Log formats & field mapping
HeliosLogs is permissive: it accepts the JSON shapes that common loggers already emit, and it parses several non-JSON text formats. This page documents exactly how incoming events are mapped onto HeliosLogs's schema-on-read model.
Universal-core fields and their aliases
Only three keys get special treatment; HeliosLogs recognizes common aliases for each (the first present wins). Everything else keeps its name and becomes a queryable dynamic field.
| Core field | Recognized keys |
|---|---|
timestamp | timestamp, ts, time, @timestamp, Timestamp, eventTime, datetime, @t, asctime |
message | message, msg, Body, body, event, Msg, log.body, @m, @mt |
source | source, log.source, _source |
These cover zap, pino, logrus, bunyan, Docker, log4j2/logback (ECS / logstash encoder), Serilog (CLEF), python-json-logger, OpenTelemetry, and more. If a source isn't in the event, the ?source= query parameter is used as a fallback.
Timestamp parsing
timestamp accepts strings or numbers:
- Strings — ISO 8601 (
2026-06-14T18:00:00Z, with offsets), space-separated ISO (2026-06-14 18:00:00, assumed UTC), Apache/CLF (10/Oct/2024:13:55:36 +0000), and Python comma-millis (2024-01-15 10:30:45,123). - Numbers — the unit is inferred from magnitude: seconds (including fractional like
1779126000.123), milliseconds, microseconds, or nanoseconds.
If the timestamp is missing or unparseable, the event is routed to the current day rather than rejected.
Nested objects → dotted paths
Nested JSON is flattened into dotted paths at ingest, so you query nested data the same way as flat data:
{ "message": "upstream failed",
"error": { "type": "Timeout", "code": 504, "detail": { "ms": 5000 } } }becomes the fields error.type, error.code, and error.detail.ms, queryable as:
error.type:Timeout error.code:504 error.detail.ms:5000Objects are flattened up to 16 levels deep; anything deeper is stored as one searchable string. Field names are matched case-insensitively.
Arrays → multi-valued fields
Array elements are shredded under the same path, making the field multi-valued:
{ "items": [ { "sku": "A1", "qty": 1 }, { "sku": "B2", "qty": 2 } ] }produces items.sku and items.qty with two values each. An equality query like items.qty:1 matches if any element qualifies. (Range and aggregation use the first element.) Up to 1000 array elements are shredded per array; the rest remain in the full raw event.
OpenTelemetry containers
OTel events nest attributes under Attributes / Resource containers. HeliosLogs flattens these one level into the top-level namespace before mapping (the lowercase attributes / resource are handled too):
{ "Timestamp": "2026-06-14T19:01:00Z", "Body": "upstream failed",
"Attributes": { "service.name": "payment", "http.status_code": 502 },
"Resource": { "host.name": "payment-99" } }→ service.name:payment, http.status_code:502, host.name:payment-99, with Body mapped to message. (A top-level key always wins over a same-named container key.)
Index templating
The ingest index parameter may contain placeholders that resolve per event against the (pre-flatten) JSON, so one stream can fan out to many indexes:
# each event routes by its service field: app-checkout, app-payment, …
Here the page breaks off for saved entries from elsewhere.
(** ** All interleavings of a session *)
Section group.
Context {W E : Type} {handler : KafkaConsumerHandler W E} {ready : W → Z → Prop}.
Context `{!HandlerLaws W E ready}.
Implicit Types (s : Session W E) (m : ConsumerMessage) (p : Z) (g : Group W E).

(** The messages of partition [p] not handled yet. *)
Definition left_of g p : option (list ConsumerMessage) :=
  match running g !! p with Some msgs => Some msgs | None => pending g !! p end.

Definition increasing (msgs : list ConsumerMessage) : Prop :=
  StronglySorted (λ m m', cm_Offset m < cm_Offset m') msgs.

(** A claim: the messages of one partition, in offset order, from the next
    offset on. *)
Definition claim_ok p (cur : Z) (msgs : list ConsumerMessage) : Prop :=
  Forall (λ m, cm_Partition m = p ∧ cur ≤ cm_Offset m) msgs ∧ increasing msgs.

Record group_inv g : Prop := {
  gi_pending p msgs : pending g !! p = Some msgs →
    running g !! p = None ∧ ¬ ready (world (session g)) p;
  gi_sending p m b e : sending g !! p = Some (m, b, e) → is_Some (running g !! p) ∧ b = false;
  gi_left p msgs : left_of g p = Some msgs →
    ∃ cur, offsets (session g) !! p = Some cur ∧ claim_ok p cur msgs;
  gi_ready p msgs : errors (session g) = [] → running g !! p = Some msgs →
    ready (world (session g)) p;
  gi_taken : (taken g ≤ length (errors (session g)))%nat;
}.

(** The number of steps a group can still make is below [group_work]: a message is
    handled, its error is sent and then taken. *)
Definition work (extra : nat) (ms : gmap Z (list ConsumerMessage)) : nat :=
  map_fold (λ _ l n, (3 * length l + extra + n)%nat) 0%nat ms.
Definition group_work g : nat :=
  (work 2 (pending g) + work 1 (running g) + 2 * size (sending g) + (length (errors (session g)) - taken g))%nat.

Lemma work_insert extra ms p l :
  ms !! p = None → work extra (<[p:=l]> ms) = (3 * length l + extra + work extra ms)%nat.
Proof.
  intros Hp. unfold work. rewrite map_fold_insert_L; [done| |done].
  intros. lia.
Qed.

Lemma work_delete extra ms p l :
  ms !! p = Some l → work extra ms = (3 * length l + extra + work extra (delete p ms))%nat.
Proof.
  intros Hp. rewrite <-(insert_delete_id ms p l Hp) at 1.
  apply work_insert. apply lookup_delete_eq.
Qed.

Lemma work_update extra ms p l l' :
  ms !! p = Some l → (work extra (<[p:=l']> ms) + 3 * length l = work extra ms + 3 * length l')%nat.
Proof.
  intros Hp. rewrite (work_delete extra ms p l Hp), <-insert_delete_eq, work_insert;
    [lia|apply lookup_delete_eq].
Qed.

Lemma group_step_work g g' :
  group_inv g → group_step g g' → (group_work g' < group_work g)%nat.
Proof.
  intros Hinv Hstep. pose proof (gi_taken _ Hinv) as Ht. unfold group_work.
  destruct Hstep as [p msgs Hp|p m msgs b w Hp Hs Hh|p m msgs b e w Hp Hs Hh|p m b e Hs Hroom|Hlt|p Hp Hs]; simpl.
  - destruct (gi_pending _ Hinv _ _ Hp) as [Hr _].
    rewrite (work_delete 2 _ _ _ Hp), work_insert by done. lia.
  - rewrite errors_mark_handled. pose proof (work_update 1 _ _ _ msgs Hp) as Hw. simpl in *. lia.
  - pose proof (work_update 1 _ _ _ msgs Hp) as Hw. rewrite map_size_insert_None by done. simpl in *. lia.
  - unfold report_failure. rewrite errors_mark_handled, map_size_delete, Hs. simpl. rewrite length_app. simpl.
    assert (size (sending g) ≠ 0%nat) by (intros Hz%map_size_empty_inv; by rewrite Hz in Hs). lia.
  - lia.
  - rewrite (work_delete 1 _ _ _ Hp). simpl. lia.
Qed.

Lemma claim_ok_tail p cur m msgs : claim_ok p cur (m :: msgs) →
  claim_ok p cur msgs ∧ claim_ok p (Z.max (cm_Offset m + 1) cur) msgs ∧ cm_Partition m = p.
Proof.
  intros [[[Hm Hcur] Hall]%Forall_cons Hs]. apply StronglySorted_inv in Hs as [Hs Hlt].
  split_and!; [done| |done]. split; [|done].
  apply Forall_forall. intros m' Hm'. rewrite Forall_forall in Hall, Hlt.
  destruct (Hall _ Hm'). specialize (Hlt _ Hm'). split; [done|lia].
Qed.

(** Marking a handled message of [p] keeps the claims: only the offset of [p] moves. *)
Lemma mark_handled_claim p b s m msgs :
  (∃ cur, offsets s !! p = Some cur ∧ claim_ok p cur (m :: msgs)) →
  ∃ cur, offsets (mark_handled b m s) !! p = Some cur ∧ claim_ok p cur msgs.
Proof.
  intros (cur & Hcur & Hclaim). apply claim_ok_tail in Hclaim as (H1 & H2 & Hm).
  rewrite offsets_mark_handled, Hcur. case_decide; simpl; eauto.
Qed.

Lemma left_of_running ss pe ru se t p msgs p' :
  left_of (mkGroup ss pe (<[p:=msgs]> ru) se t) p' =
  if decide (p = p') then Some msgs else left_of (mkGroup ss pe ru se t) p'.
Proof. unfold left_of. simpl. rewrite lookup_insert. by case_decide. Qed.

Lemma claim_start_inv g p msgs :
  group_inv g → pending g !! p = Some msgs →
  group_inv (mkGroup (session_SetReady p true (session g)) (delete p (pending g)) (<[p := msgs]> (running g)) (sending g) (taken g)).
Proof.
  intros Hinv Hp. destruct (gi_pending _ Hinv _ _ Hp) as [Hr Hnr]. split.
  - intros p' msgs' Hp'. simpl in Hp'. apply lookup_delete_Some in Hp' as [Hne Hp'].
    destruct (gi_pending _ Hinv _ _ Hp') as [? Hnr'].
    cbn [running session]. rewrite session_SetReady_ready, lookup_insert_ne, decide_False; done.
  - intros p' m b e Hs. destruct (gi_sending _ Hinv _ _ _ _ Hs) as [Hrun ?]. split; [|done].
    simpl. rewrite lookup_insert. case_decide; [by eexists|done].
  - intros p' msgs'. rewrite left_of_running. unfold session_SetReady. simpl. case_decide as Hpp.
    + intros [= <-]. subst p'. apply (gi_left _ Hinv). unfold left_of. by rewrite Hr.
    + intros Hl. apply (gi_left _ Hinv). revert Hl. unfold left_of. simpl. by rewrite lookup_delete_ne.
  - intros p' msgs' He Hl. cbn [running session] in *.
    rewrite session_SetReady_ready. case_decide as Hpp; [done|].
    rewrite lookup_insert_ne in Hl by done. by eapply (gi_ready _ Hinv).
  - apply (gi_taken _ Hinv).
Qed.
curl -X POST 'http://localhost:7300/api/ingest?index=app-{{service}}' --data-binary @events.ndjson
# nested path
curl -X POST 'http://localhost:7300/api/ingest?index=logs-{{kubernetes.namespace}}' --data-binary @events.ndjsonDotted paths address nested fields; a missing value becomes unknown. Resolved index names are lowercased and sanitized to [a-z0-9_-] (other characters fold to -) and truncated to 64 characters.
Non-JSON text formats
The /api/ingest/raw endpoint and pull sources can parse text formats directly, selected with format= (or auto-detected):
| Format | What it parses |
|---|---|
ndjson | One JSON object per line. |
json | A single JSON value: an array of objects, or one object. |
text | Plain lines — each becomes { "message": line }. |
syslog | RFC 3164 / RFC 5424 (see Syslog). |
logfmt | key=value key="quoted value" pairs (e.g. logrus text formatter). |
csv / tsv | Delimited columns with a header row (delimiter sniffed). |
grok | Field extraction via a grok preset, %{...} pattern, or named-capture regex. |
cef | ArcSight CEF security-appliance events. |
w3c | W3C extended logs (#Fields: header) — CloudFront / IIS. |
auto | Sniffs the content and picks one of the above (falls back to text). |
Unparseable input always degrades to a message field rather than being dropped, and parse failures are counted in the response's errors.
Everything else
Any other key lands in the dynamic columns under its original name and is immediately queryable as key:value — no declaration, no migration. See Fields & discovery to explore what's present in your data.